Segment Start: Records provided
(** X11: when a run ends in [error], the value thrown was written to the
    console under ["Transaction error:"] and the message shown is taken
    from it: [info.message] when that is a non-empty string, else
    [message] when that is one, else the fixed text; it is never
    empty. *)
Theorem sendToSelf_error_message (env : Env) (st : CardState) (s : TransactionStatus) :
  In s (statuses (effects (sendToSelf env st))) -> step s = error ->
  message s <> ""
  /\ exists e,
       In (ConsoleError "Transaction error:" e) (effects (sendToSelf env st))
       /\ message s
          = or_default (or_message (info_message e) (own_message e))
              Pred.default_failure
       /\ (forall m, info_message e = Some m -> m <> "" -> message s = m)
       /\ (forall m, info_message e = None \/ info_message e = Some "" ->
             own_message e = Some m -> m <> "" -> message s = m)
       /\ (info_message e = None \/ info_message e = Some "" ->
           own_message e = None \/ own_message e = Some "" ->
           message s = Pred.default_failure).
Proof.
  assert (G : forall e,
            let m := or_default (or_message (info_message e) (own_message e))
                       Pred.default_failure in
            m <> ""
            /\ m = or_default (or_message (info_message e) (own_message e))
                     Pred.default_failure
            /\ (forall m', info_message e = Some m' -> m' <> "" -> m = m')
            /\ (forall m', info_message e = None \/ info_message e = Some "" ->
                  own_message e = Some m' -> m' <> "" -> m = m')
            /\ (info_message e = None \/ info_message e = Some "" ->
                own_message e = None \/ own_message e = Some "" ->
                m = Pred.default_failure)).
  { intros e m. subst m. split; [|split; [reflexivity|split; [|split]]].
    - apply CardFacts.or_default_nonempty. discriminate.
    - intros m' H1 H2. now apply CardFacts.or_default_first.
    - intros m' H1 H2 H3. now apply CardFacts.or_default_second.
    - intros H1 H2. now apply CardFacts.or_default_last. }
  AppFacts.on_guard env st; try contradiction.
  AppFacts.settle.
  all: intros Hin Hs; cbn in Hin.
  all: repeat (destruct Hin as [<- | Hin]; [try discriminate Hs|]);
    try contradiction.
  all: match goal with
       | |- context [ConsoleError "Transaction error:" ?e] =>
           destruct (G e) as (G1 & G2 & G3 & G4 & G5);
           split; [exact G1|];
           exists e; split; [cbn; tauto|];
           split; [exact G2|]; split; [exact G3|]; split; [exact G4|exact G5]
       end.
Qed.

Lemma sendToSelf_error_message_witness :
  let env := {| connected := true;
                wallet := Some (Demo.demo_wallet (Resolved nil));
                tx_build := fun _ _ => Rejected Demo.boom;
                fetch := fun _ _ => Resolved tt |} in
  message (txStatus (final (sendToSelf env initialCard))) <> ""
  /\ message (txStatus (final (sendToSelf env initialCard))) = "network down".
Proof.
  intros env.
  split; [|reflexivity].
  exact (proj1 (sendToSelf_error_message env initialCard
                  (txStatus (final (sendToSelf env initialCard)))
                  ltac:(cbn; tauto) eq_refl)).
Defined.

(** X12: a run that ends in [error] has not waited and has touched
    neither the balance, nor the loading flag, nor the address; the error
    status is the one the card is left with, and the guard is open
    again. *)
Theorem failed_run_leaves_card (env : Env) (st : CardState) (s : TransactionStatus) :
  In s (statuses (effects (sendToSelf env st))) -> step s = error ->
  Pred.sleeps (effects (sendToSelf env st)) = []
  /\ balanceLovelace (final (sendToSelf env st)) = balanceLovelace st
  /\ isLoadingBalance (final (sendToSelf env st)) = isLoadingBalance st
  /\ address (final (sendToSelf env st)) = address st
  /\ txStatus (final (sendToSelf env st)) = s
  /\ isTxRunning (final (sendToSelf env st)) = false.
Proof.
  AppFacts.on_guard env st; try contradiction.
  AppFacts.settle.
  all: intros Hin Hs; cbn in Hin.
  all: repeat (destruct Hin as [<- | Hin]; [try discriminate Hs|]);
    try contradiction.
  all: repeat split.
Qed.

Lemma failed_run_leaves_card_witness :
  let env := {| connected := true;
                wallet := Some (Demo.demo_wallet (Resolved nil));
                tx_build := fun _ _ => Rejected Demo.boom;
                fetch := fun _ _ => Resolved tt |} in
  Pred.sleeps (effects (sendToSelf env initialCard)) = []
  /\ balanceLovelace (final (sendToSelf env initialCard)) = "0".
Proof.
  intros env.
  destruct (failed_run_leaves_card env initialCard
              (txStatus (final (sendToSelf env initialCard)))
              ltac:(cbn; tauto) eq_refl) as (H1 & H2 & _).
  split; [exact H1|exact H2].
Defined.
Segment End: Records provided
» Your goal: If a line of the entries above holds the word "with", count it; report only how many such lines there are.

» Answer: 2